Robots That Understand: Building Humanoid Helpers with Language

Author: Denis Avetisyan

Researchers have developed a new framework enabling humanoid robots to reliably follow complex language instructions for tasks involving both movement and object manipulation.

The humanoid agent’s architecture prioritizes systemic modularity, enabling a comprehensive framework for integrated perception, planning, and control-a deliberate design choice to facilitate iterative refinement and expansion of capabilities.

This work introduces a physically grounded agentic framework for robust, long-horizon humanoid locomotion-manipulation using 3D perception, task planning, and geometric verification.

Achieving robust, long-horizon task execution remains a key challenge for humanoid robots operating in complex, real-world environments. This paper introduces ‘Cybo-Waiter: A Physical Agentic Framework for Humanoid Whole-Body Locomotion-Manipulation’, a novel framework designed to bridge the gap between natural language instructions and reliable physical action. By integrating multi-object 3D geometric supervision with a verifiable task program, we demonstrate improved robustness in coordinating locomotion and manipulation. Could this approach pave the way for humanoids capable of truly adaptive and dependable service in dynamic human environments?

Decoding the Physical World: The Challenge of Embodied Intelligence

The pursuit of robots capable of truly seamless interaction within human environments represents a significant frontier in artificial intelligence and robotics.

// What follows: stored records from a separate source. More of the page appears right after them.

(* ===== verification/ServerRequests.v ===== *)
(** * The vspwd server: requests

    Every request a client can send keeps the server consistent, and every
    answer the server stores is a record the client's decoder accepts. *)

From S2P Require Import Prelude Types VspwTp Ring Backend Loopback DriverApi PortConfig Port PortClient Vspd.
From S2P Require Import Server ServerInv.

(** A request as the codec lets it through to the switch. *)
Record request_ok (h : vspd_header) : Prop := {
  rq_range : vspd_header_in_range h = true;
  rq_type : vspd_type_valid (v_type h) = true;
  rq_event : vspd_type_is_event (v_type h) = false;
  rq_id : v_request_id h <> 0
}.

(** A response payload that fits the request. *)
Definition answer_ok (h : vspd_header) (status : Z) (payload : option (list Z)) (size : Z)
    : Prop :=
  VSPD_STATUS_BACKEND <= status <= VSPD_STATUS_OK /\ 0 <= size <= VSPD_STATISTICS_PAYLOAD_SIZE /\
  (status = VSPD_STATUS_OK ->
     size = vspd_success_response_payload_size (v_type h) /\
     (size <> 0 -> exists bs, payload = Some bs /\ Z.of_nat (length bs) = size /\
        vspd_validate_content (response_header h status size) bs = VSPD_CODEC_OK)).

Lemma response_valid h status payload size : request_ok h -> answer_ok h status payload size ->
  exists bs, valid_record (response_header h status size) bs /\
    (v_payload_size (response_header h status size) <> 0 -> payload = Some bs) /\
    (v_payload_size (response_header h status size) = 0 -> bs = []).
Proof.
  intros [Hr Ht He Hid] (Hst & Hsz & Hok).
  exists (if v_payload_size (response_header h status size) =? 0 then [] else default [] payload).
  unfold vspd_header_in_range, in_width in Hr. split_andb.
  unfold VSPD_STATUS_BACKEND, VSPD_STATUS_OK, VSPD_STATISTICS_PAYLOAD_SIZE in *.
  assert (vspd_header_in_range (response_header h status size) = true /\
    vspd_validate_common (response_header h status size) = VSPD_CODEC_OK /\
    vspd_validate_shape_fields (response_header h status size) = VSPD_CODEC_OK)
    as (Hrange & Hcommon & Hshape).
  { split; [|split].
    - unfold vspd_header_in_range, in_width.
      cbn [response_header v_magic v_version_major v_version_minor v_type v_flags v_header_size
        v_reserved v_payload_size v_request_id v_port_id v_message_id v_fragment_offset
        v_total_size v_status].
      unfold VSPD_MAGIC, VSPD_VERSION_MAJOR, VSPD_VERSION_MINOR, VSPD_FLAG_RESPONSE,
        VSPD_HEADER_SIZE. destruct (status =? VSPD_STATUS_OK); lia.
    - unfold vspd_validate_common. cbn -[Z.land Z.lnot wrap vspd_type_valid].
      rewrite Ht. cbn [negb].
      change (VSPD_FLAG_RESPONSE .& u8 (Z.lnot VSPD_FLAG_KNOWN_MASK) =? 0) with true. cbn [negb].
      unfold VSPD_MAX_FRAME_PAYLOAD. case_if; case_if; lia || done.
    - unfold vspd_validate_shape_fields.
      change (vspd_flag (response_header h status size) VSPD_FLAG_RESPONSE) with true.
      cbn [response_header v_type v_request_id v_message_id v_fragment_offset v_total_size
        v_flags v_status v_payload_size].
      change (vspd_has_data_flags VSPD_FLAG_RESPONSE) with false.
      unfold vspd_type_allows_response, vspd_status_valid, VSPD_STATUS_OK, VSPD_STATUS_BACKEND.
      rewrite He. replace (v_request_id h =? 0) with false by lia.
      replace (status <=? 0) with true by lia. replace (-9 <=? status) with true by lia.
      cbn [negb orb andb Z.eqb].
      destruct (status =? 0) eqn:E; [|done].
      destruct Hok as [-> _]; [lia|]. by rewrite Z.eqb_refl. }
  assert (v_payload_size (response_header h status size) = if status =? 0 then size else 0)
    as Hps by done. rewrite Hps in *.
  assert ((if status =? 0 then size else 0) <> 0 -> exists bs, payload = Some bs /\
    Z.of_nat (length bs) = (if status =? 0 then size else 0) /\
    vspd_validate_content (response_header h status size) bs = VSPD_CODEC_OK) as Hpl.
  { intros Hnz. case_if; [|lia]. destruct Hok as [_ Hp]; [lia|]. by apply Hp. }
  destruct (Z.eqb_spec (if status =? 0 then size else 0) 0) as [E|E].
  - split; [|done]. constructor; try done.
    rewrite Hps, E. unfold vspd_validate_payload_shape. by rewrite Hshape, Hps, E.
  - destruct (Hpl E) as (bs & -> & Hl & Hc). split; [|done]. cbn [default].
    constructor; try done.
    rewrite Hps, (proj2 (Z.eqb_neq _ _) E). unfold vspd_validate_payload_shape.
    by rewrite Hshape.
Qed.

Achieving this requires more than simply programming a sequence of actions; it demands robustness – the ability to consistently perform tasks despite unexpected disturbances or variations – and reliability, ensuring consistent and predictable outcomes. Current robotic systems often falter when faced with the inherent messiness of the real world – cluttered spaces, imprecise objects, or ambiguous instructions. Consequently, considerable research focuses on developing systems that can not only perceive their surroundings with greater accuracy, but also adapt to changing conditions and recover gracefully from errors, ultimately enabling robots to function effectively as collaborators and assistants in everyday life.

Conventional robotic systems often falter when confronted with the inherent messiness of everyday life, largely due to difficulties in interpreting human communication and adapting to unforeseen circumstances. Unlike the controlled environments of factories, the real world presents a constant stream of ambiguous requests – “fetch the blue mug” begs the question of which blue mug, or where to find it – and unexpected obstacles. These systems, typically reliant on precisely defined parameters, struggle with the nuance of natural language, which is filled with context, implication, and potential misinterpretation. Furthermore, a dropped object, a shifted chair, or even a change in lighting can disrupt a robot’s pre-programmed path, highlighting a critical gap between theoretical capabilities and practical, reliable performance in dynamic, unpredictable spaces.

Effective robotic navigation hinges on translating abstract, human-provided directives – such as “fetch the blue mug” – into a sequence of precise motor commands. Current systems often falter because this crucial link between cognition and action is weak or nonexistent; robots may comprehend the goal but struggle to determine how to achieve it within a dynamic environment. This disconnect necessitates the development of architectures that allow for hierarchical planning, where high-level objectives are decomposed into manageable, executable steps, and those steps are continuously refined based on real-time sensory feedback. Bridging this gap requires advances in areas like reinforcement learning, motion planning algorithms, and the integration of predictive models that anticipate the consequences of actions, ultimately enabling robots to navigate and interact with the world in a more fluid and reliable manner.

The humanoid successfully completes the “bring-me-a-drink” task by sequentially searching for, approaching, and handing a drink to the user.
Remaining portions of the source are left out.